:: WHAT YOU NEED TO DO ::
Two lines in the data below mark the range: the one with "JStr (to_valid s)" and the one with "Proof. intros Hds". Return both, along with every line between them, exactly.

:: DATASET EXTRACT ::
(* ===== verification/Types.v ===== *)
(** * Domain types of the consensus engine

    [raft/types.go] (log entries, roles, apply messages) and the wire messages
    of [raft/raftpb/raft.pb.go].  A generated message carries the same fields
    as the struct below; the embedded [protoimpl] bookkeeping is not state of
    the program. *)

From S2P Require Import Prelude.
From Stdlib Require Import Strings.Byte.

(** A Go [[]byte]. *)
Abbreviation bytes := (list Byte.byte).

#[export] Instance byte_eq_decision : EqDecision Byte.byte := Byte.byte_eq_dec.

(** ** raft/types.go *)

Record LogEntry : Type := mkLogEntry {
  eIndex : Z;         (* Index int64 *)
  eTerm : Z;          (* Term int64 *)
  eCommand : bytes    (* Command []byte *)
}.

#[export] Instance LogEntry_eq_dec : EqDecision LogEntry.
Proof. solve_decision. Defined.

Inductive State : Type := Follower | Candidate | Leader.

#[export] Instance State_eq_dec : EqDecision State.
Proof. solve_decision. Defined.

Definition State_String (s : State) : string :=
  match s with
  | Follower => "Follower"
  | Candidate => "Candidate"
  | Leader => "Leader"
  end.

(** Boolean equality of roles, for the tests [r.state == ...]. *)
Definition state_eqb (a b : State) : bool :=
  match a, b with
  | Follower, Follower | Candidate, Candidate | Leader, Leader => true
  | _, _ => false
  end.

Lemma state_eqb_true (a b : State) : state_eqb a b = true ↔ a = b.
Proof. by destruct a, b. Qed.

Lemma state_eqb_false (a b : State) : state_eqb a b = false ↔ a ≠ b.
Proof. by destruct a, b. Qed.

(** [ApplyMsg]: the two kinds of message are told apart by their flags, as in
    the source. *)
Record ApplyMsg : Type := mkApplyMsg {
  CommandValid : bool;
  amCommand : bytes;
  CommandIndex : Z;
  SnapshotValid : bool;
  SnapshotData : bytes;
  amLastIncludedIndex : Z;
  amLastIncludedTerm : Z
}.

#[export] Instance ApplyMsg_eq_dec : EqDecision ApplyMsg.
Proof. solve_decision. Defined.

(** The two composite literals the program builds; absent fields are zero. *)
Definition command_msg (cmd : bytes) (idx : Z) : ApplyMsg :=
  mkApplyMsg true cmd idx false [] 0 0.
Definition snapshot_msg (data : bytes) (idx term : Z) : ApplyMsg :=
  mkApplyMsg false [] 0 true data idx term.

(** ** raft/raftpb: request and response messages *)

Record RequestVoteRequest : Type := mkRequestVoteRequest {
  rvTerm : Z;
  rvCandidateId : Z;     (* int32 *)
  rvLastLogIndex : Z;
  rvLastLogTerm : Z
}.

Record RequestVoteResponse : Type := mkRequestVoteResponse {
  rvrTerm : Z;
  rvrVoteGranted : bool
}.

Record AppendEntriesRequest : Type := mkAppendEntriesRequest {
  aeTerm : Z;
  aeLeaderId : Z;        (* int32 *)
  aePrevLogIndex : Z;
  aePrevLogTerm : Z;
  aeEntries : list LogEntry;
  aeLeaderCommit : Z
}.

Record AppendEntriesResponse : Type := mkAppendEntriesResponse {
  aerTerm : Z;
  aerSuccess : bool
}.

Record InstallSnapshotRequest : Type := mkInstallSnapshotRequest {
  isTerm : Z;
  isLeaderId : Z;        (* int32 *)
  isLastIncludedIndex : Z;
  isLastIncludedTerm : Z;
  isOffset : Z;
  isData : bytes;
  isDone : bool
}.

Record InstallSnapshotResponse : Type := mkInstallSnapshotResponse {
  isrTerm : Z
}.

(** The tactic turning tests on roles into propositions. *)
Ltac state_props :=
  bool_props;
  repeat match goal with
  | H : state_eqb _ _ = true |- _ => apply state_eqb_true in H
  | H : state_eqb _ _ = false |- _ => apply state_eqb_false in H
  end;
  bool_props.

---

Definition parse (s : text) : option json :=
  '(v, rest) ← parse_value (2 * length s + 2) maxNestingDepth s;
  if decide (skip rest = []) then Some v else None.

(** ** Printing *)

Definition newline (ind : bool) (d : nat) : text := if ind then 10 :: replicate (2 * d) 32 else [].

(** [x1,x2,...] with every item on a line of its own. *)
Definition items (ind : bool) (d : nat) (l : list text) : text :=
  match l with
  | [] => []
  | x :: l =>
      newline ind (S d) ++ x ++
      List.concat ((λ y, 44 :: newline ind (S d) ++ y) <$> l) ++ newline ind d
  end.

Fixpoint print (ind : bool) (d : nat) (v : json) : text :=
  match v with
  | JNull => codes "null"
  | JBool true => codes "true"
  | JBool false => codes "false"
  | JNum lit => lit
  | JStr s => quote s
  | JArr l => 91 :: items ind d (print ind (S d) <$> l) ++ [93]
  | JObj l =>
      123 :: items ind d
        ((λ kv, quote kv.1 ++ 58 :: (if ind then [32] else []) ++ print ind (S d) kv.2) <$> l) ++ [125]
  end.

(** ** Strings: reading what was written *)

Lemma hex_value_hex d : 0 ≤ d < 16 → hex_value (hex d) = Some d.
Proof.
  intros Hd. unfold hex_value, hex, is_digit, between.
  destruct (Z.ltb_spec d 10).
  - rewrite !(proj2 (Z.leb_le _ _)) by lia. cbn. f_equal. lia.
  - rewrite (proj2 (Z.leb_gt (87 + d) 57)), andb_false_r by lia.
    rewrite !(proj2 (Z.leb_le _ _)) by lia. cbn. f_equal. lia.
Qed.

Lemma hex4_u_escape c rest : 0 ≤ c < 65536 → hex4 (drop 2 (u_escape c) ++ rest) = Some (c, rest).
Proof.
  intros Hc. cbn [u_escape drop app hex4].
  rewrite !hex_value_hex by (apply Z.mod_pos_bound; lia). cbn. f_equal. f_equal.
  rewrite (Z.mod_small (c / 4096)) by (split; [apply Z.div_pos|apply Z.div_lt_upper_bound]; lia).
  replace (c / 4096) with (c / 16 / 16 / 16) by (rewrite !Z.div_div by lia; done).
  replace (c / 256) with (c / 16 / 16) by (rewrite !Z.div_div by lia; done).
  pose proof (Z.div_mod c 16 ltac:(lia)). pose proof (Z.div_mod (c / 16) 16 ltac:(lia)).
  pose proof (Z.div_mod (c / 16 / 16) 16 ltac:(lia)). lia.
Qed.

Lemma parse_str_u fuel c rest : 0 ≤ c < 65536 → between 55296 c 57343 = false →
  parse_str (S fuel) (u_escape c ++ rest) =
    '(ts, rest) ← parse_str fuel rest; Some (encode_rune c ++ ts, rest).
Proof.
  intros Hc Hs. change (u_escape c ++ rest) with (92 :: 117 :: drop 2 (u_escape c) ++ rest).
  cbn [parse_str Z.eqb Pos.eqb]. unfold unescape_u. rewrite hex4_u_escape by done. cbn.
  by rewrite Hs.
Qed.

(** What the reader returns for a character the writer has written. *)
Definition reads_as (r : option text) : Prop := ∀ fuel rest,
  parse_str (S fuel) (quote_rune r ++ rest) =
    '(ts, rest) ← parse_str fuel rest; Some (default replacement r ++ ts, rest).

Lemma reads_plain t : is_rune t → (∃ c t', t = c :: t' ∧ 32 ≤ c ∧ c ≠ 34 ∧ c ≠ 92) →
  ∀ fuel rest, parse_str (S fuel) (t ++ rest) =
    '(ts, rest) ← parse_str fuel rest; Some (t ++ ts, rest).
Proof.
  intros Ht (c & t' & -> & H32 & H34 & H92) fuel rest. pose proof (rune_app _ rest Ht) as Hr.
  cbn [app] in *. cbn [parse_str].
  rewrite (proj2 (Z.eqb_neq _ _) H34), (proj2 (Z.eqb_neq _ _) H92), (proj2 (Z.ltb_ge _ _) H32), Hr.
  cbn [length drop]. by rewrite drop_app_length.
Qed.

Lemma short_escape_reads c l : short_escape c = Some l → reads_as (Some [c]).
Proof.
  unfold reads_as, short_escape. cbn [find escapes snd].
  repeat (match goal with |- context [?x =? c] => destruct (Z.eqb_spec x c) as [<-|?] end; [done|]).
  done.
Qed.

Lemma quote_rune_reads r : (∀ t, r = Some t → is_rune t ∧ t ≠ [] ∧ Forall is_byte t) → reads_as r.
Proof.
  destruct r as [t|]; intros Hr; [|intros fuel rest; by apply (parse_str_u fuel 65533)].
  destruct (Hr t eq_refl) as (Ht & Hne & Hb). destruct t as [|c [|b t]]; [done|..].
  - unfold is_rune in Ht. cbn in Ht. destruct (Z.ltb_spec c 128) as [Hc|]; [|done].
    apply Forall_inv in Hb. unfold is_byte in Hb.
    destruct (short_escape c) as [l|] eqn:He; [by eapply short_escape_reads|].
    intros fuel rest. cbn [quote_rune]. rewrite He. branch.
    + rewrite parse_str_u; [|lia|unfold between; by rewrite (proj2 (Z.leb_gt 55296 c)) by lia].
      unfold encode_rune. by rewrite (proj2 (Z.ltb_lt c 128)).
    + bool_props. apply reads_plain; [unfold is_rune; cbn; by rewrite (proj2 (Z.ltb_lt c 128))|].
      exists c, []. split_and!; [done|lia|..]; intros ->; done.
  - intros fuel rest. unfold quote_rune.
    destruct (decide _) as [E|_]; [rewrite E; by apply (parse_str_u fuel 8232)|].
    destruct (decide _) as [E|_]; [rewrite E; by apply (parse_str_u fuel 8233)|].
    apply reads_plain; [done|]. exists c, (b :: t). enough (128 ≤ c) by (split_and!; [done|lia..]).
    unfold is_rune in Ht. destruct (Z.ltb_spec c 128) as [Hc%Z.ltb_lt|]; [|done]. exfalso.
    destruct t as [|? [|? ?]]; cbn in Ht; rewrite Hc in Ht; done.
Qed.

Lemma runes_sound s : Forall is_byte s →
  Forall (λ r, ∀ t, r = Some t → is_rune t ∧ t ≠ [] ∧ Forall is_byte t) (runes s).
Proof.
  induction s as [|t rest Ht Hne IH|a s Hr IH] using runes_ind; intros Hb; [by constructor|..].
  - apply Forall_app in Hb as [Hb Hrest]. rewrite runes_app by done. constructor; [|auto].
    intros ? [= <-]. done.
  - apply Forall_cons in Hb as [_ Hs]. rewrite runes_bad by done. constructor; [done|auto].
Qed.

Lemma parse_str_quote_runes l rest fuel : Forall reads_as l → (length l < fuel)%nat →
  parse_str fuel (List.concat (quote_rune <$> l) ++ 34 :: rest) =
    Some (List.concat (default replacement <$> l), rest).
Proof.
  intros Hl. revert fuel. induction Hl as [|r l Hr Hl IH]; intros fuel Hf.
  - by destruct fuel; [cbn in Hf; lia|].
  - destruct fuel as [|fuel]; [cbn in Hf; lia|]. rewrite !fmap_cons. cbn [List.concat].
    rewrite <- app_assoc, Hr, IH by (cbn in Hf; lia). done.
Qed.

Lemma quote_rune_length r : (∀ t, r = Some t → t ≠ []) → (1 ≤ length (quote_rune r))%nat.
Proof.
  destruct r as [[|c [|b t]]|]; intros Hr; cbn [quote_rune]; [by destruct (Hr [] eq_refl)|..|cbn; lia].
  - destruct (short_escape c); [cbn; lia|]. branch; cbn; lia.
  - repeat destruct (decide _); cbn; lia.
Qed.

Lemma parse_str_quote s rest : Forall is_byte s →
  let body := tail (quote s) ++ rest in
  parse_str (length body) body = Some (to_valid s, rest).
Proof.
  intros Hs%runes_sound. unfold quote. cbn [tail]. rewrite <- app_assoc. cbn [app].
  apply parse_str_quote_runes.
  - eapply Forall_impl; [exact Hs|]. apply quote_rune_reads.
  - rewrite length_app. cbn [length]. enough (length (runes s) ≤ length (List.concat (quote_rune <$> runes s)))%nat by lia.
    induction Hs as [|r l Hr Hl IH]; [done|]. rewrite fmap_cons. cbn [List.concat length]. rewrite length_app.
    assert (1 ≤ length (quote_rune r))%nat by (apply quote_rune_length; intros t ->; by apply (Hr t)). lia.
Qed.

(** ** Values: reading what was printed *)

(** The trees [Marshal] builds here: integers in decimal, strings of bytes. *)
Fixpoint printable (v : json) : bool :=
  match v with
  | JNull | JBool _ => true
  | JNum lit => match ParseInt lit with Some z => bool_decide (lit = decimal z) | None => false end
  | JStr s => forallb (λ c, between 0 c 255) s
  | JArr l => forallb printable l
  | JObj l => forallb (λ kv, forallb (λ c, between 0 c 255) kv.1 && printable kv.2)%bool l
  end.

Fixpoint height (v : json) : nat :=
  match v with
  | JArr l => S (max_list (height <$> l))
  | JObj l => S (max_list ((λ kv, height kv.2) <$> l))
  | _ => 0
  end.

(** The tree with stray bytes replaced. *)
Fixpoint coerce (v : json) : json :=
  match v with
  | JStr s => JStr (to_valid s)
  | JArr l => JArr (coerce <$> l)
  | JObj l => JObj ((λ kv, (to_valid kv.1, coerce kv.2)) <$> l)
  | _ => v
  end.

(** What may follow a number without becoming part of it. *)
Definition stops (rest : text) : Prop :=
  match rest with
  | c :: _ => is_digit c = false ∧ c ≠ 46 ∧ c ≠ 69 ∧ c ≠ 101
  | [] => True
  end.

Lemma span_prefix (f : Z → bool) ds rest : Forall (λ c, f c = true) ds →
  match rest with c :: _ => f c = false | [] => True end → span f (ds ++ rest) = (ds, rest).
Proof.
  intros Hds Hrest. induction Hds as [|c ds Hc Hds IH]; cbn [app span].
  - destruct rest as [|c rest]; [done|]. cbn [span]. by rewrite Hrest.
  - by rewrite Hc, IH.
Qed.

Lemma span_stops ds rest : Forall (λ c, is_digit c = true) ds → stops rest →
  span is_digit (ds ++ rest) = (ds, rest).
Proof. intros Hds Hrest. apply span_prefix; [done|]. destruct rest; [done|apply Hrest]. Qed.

:: ANSWER TO THIS PROBLEM ::
  | JStr s => JStr (to_valid s)
  | JArr l => JArr (coerce <$> l)
  | JObj l => JObj ((λ kv, (to_valid kv.1, coerce kv.2)) <$> l)
  | _ => v
  end.

(** What may follow a number without becoming part of it. *)
Definition stops (rest : text) : Prop :=
  match rest with
  | c :: _ => is_digit c = false ∧ c ≠ 46 ∧ c ≠ 69 ∧ c ≠ 101
  | [] => True
  end.

Lemma span_prefix (f : Z → bool) ds rest : Forall (λ c, f c = true) ds →
  match rest with c :: _ => f c = false | [] => True end → span f (ds ++ rest) = (ds, rest).
Proof.
  intros Hds Hrest. induction Hds as [|c ds Hc Hds IH]; cbn [app span].
  - destruct rest as [|c rest]; [done|]. cbn [span]. by rewrite Hrest.
  - by rewrite Hc, IH.
Qed.

Lemma span_stops ds rest : Forall (λ c, is_digit c = true) ds → stops rest →
  span is_digit (ds ++ rest) = (ds, rest).
Proof. intros Hds Hrest. apply span_prefix; [done|]. destruct rest; [done|apply Hrest]. Qed.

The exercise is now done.